L’auteur déclare ne pas avoir de lien d’intérêts.

(1) Syndrome de Zollinger-Ellison : affection rare à l’origine d’ulcères récidivants au niveau du duodénum essentiellement.

(2) Chiffres issus du rapport d’élaboration de la Haute Autorité de santé (HAS), “Pertinence des actes et prescriptions médicamenteuses chez un patient adulte infecté par Helicobacter pylori”, mai 2017 (via le lien raccourci bit.ly/2rxlubh).

(3) Recommandations de la HAS et du Groupe d’études français des Helicobacter en 2017.

Épidémiologie

→ L’incidence annuelle de l’ulcère duodénal est d’environ 0,2 % (60 000 à 80 000 nouveaux cas par an en France). L’ulcère gastrique est deux à quatre fois moins fréquent.

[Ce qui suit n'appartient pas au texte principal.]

(** Whatever its outcome, the loop only appends to the outbox. *)
Lemma for_each_write_frame (p : pystr) (cs : list conn) :
  forall w, exists sent,
    snd (for_each cs (fun c => write_message c p) w)
    = set_outbox (fun o => o ++ sent) w
    /\ forall fr, fr ∈ sent -> fr.2 = p /\ fr.1 ∈ cs.
Proof.
  induction cs as [|c cs IH]; intros w.
  - exists []. split; [|intros fr Hfr; inversion Hfr].
    simpl. symmetry. apply (sent_to_nil p).
  - simpl. run. unfold write_message at 1.
    destruct (decide (c ∈ closed w)) as [Hc|Hc].
    + exists []. split; [|intros fr Hfr; inversion Hfr].
      simpl. symmetry. apply (sent_to_nil p).
    + destruct (IH (set_outbox (fun o => o ++ [(c, p)]) w)) as (sent & Heq & Hsent).
      exists ((c, p) :: sent). split.
      * rewrite Heq. apply world_eq; try reflexivity.
        simpl. rewrite <- app_assoc. reflexivity.
      * intros fr Hfr. apply elem_of_cons in Hfr as [->|Hfr].
        -- split; [reflexivity | left].
        -- destruct (Hsent fr Hfr). split; [assumption | right; assumption].
Qed.

Section Envelopes.
Context `{PyFloat}.

(** The text of a chat envelope: three fixed pieces around the escaped
    sender and the escaped message. *)
Lemma message_envelope_text (u m : pystr) :
  json_dumps (message_envelope u m)
  = (123 :: 34 :: lit "type" ++ 34 :: lit ": " ++ 34 :: lit "message"
         ++ 34 :: lit ", " ++ 34 :: lit "data" ++ 34 :: lit ": "
         ++ 123 :: 34 :: lit "sender" ++ 34 :: lit ": " ++ [34])
      ++ escape_body u
      ++ (34 :: lit ", " ++ 34 :: lit "message" ++ 34 :: lit ": " ++ [34])
      ++ escape_body m ++ [34; 125; 125].
Proof.
  cbn. unfold encode_basestring_ascii. cbn.
  repeat (rewrite <- ?app_assoc; cbn). reflexivity.
Qed.

(** Parsing the text of a chat envelope gives a chat envelope with the
    same text. *)
Lemma loads_message_envelope (u m : pystr) :
  exists u' m',
    json_loads (json_dumps (message_envelope u m))
    = POk (message_envelope u' m')
    /\ json_dumps (message_envelope u' m')
       = json_dumps (message_envelope u m).
Proof.
  destruct (scanstring_escape m [125; 125]) as (m' & Hm & Hme).
  destruct (scanstring_escape u
              (lit ", " ++ 34 :: lit "message" ++ 34 :: lit ": "
                 ++ 34 :: escape_body m ++ [34; 125; 125]))
    as (u' & Hu & Hue).
  exists u', m'. split.
  - rewrite message_envelope_text. unfold json_loads.
    match goal with
    | |- context [(2 * length ?t + 2)%nat] =>
        assert (Hfuel : exists f, (2 * length t + 2 = 8 + f)%nat)
    end.
    { match goal with
      | |- exists f, (2 * length ?t + 2 = _)%nat =>
          exists (2 * length t + 2 - 8)%nat
      end.
      cbn [app length lit List.map list_ascii_of_string]. lia. }
    destruct Hfuel as (f & ->).
    eval_lits. cbn [app] in Hu |- *.
    cbn - [escape_body].
    rewrite Hu.
    cbn - [escape_body].
    rewrite Hm.
    reflexivity.
  - rewrite !message_envelope_text, Hue, Hme. reflexivity.
Qed.

End Envelopes.

(** *** The handlers leave the registry and the store as stated *)

Lemma removed_absent {A} `{Countable A} (X : gset A) (x : A) : x ∉ X ∖ {[x]}.
Proof.
  intros Hx. apply elem_of_difference in Hx as [_ Hx].
  apply Hx. apply elem_of_singleton. reflexivity.
Qed.

Lemma removed_other {A} `{Countable A} (X : gset A) (x y : A) :
  x <> y -> y ∈ X -> y ∈ X ∖ {[x]}.
Proof. set_solver. Qed.

Lemma added_present {A} `{Countable A} (X : gset A) (x : A) : x ∈ X ∪ {[x]}.
Proof. set_solver. Qed.

Lemma added_keeps {A} `{Countable A} (X : gset A) (x y : A) : y ∈ X -> y ∈ X ∪ {[x]}.
Proof. set_solver. Qed.

Section Handlers.
Context `{PyFloat}.

Lemma update_clients_list_all_open (self : conn) (w : world) :
  all_open w ->
  update_clients_list self w
  = (Return tt, sent_to (elements (clients w)) (roster_text w) w).
Proof.
  intros Hopen. unfold update_clients_list. run.
  apply for_each_write_all.
  intros c Hc. apply Hopen. apply elem_of_elements. exact Hc.
Qed.

(** Whatever its outcome, the roster broadcast only appends roster
    frames, addressed to registered connections, to the outbox. *)
Lemma update_clients_list_frame (self : conn) (w : world) :
  exists sent,
    snd (update_clients_list self w) = set_outbox (fun o => o ++ sent) w
    /\ forall fr, fr ∈ sent -> fr.2 = roster_text w /\ fr.1 ∈ clients w.
Proof.
  unfold update_clients_list. run.
  destruct (for_each_write_frame (roster_text w) (elements (clients w)) w)
    as (sent & Heq & Hsent).
  exists sent. split; [exact Heq|].
  intros fr Hfr. destruct (Hsent fr Hfr) as [Hp Hc].
  split; [exact Hp | apply elem_of_elements; exact Hc].
Qed.

(** C10: the origin check accepts every origin. *)
Theorem check_origin_accepts_all (self : conn) (origin : pystr) :
  check_origin self origin = true.
Proof. reflexivity. Qed.

(** [on_message] on a connection with a user name: one publication, on
    [chat_channel], of the serialized chat envelope. *)
Lemma on_message_run (w : world) (self : conn) (u message : pystr) :
  username w !! self = Some u ->
  on_message self message w
  = (Return tt,
     set_published
       (fun p => p ++ [(lit "chat_channel",
                        json_dumps (message_envelope u message))]) w).
Proof. intros Hu. unfold on_message. run. rewrite Hu. reflexivity. Qed.

(** C6: on an open connection, [on_message] publishes on [chat_channel]
    exactly one text, the serialized chat envelope with the connection's
    user name and the raw payload, and writes to no connection. *)
Theorem on_message_publishes_envelope
        (w : world) (self : conn) (u message : pystr) :
  username w !! self = Some u ->
  exists w',
    on_message self message w = (Return tt, w')
    /\ published w'
       = published w
           ++ [(lit "chat_channel",
                json_dumps
                  (JObj [(lit "type", JStr (lit "message"));
                         (lit "data", JObj [(lit "sender", JStr u);
                                            (lit "message", JStr message)])]))]
    /\ outbox w' = outbox w
    /\ clients w' = clients w
    /\ online_clients w' = online_clients w.
Proof.
  intros Hu. rewrite (on_message_run w self u message Hu).
  eexists. split; [reflexivity|]. repeat split.
Qed.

→ 95 % des ulcères duodénaux et 70 % des ulcères gastriques seraient associés à une infection à H. pylori. L’infection, le plus souvent contractée dans l’enfance, provoque une gastrite chronique généralement asymptomatique. La gastrite liée à H. pylori peut se compliquer d’un ulcère chez environ 10 % des personnes infectées et, plus rarement, après plusieurs décennies, d’un cancer de l’estomac. En France, la prévalence de l’infection à H. pylori est d’environ 15 à 30 %. Elle est plus faible chez les moins de 30 ans (moins d’une personne sur cinq), plus élevée après 50-60 ans (environ une personne sur deux) ; elle est élevée chez les personnes provenant des régions de forte endémie (Maghreb, Afrique, Asie : 80 %)*.

* Chiffres issus du rapport d’élaboration de la Haute Autorité de santé, “Pertinence des actes et prescriptions médicamenteuses chez un patient adulte infecté par Helicobacter pylori”, mai 2017 (via le lien raccourci bit.ly/2rxlubh).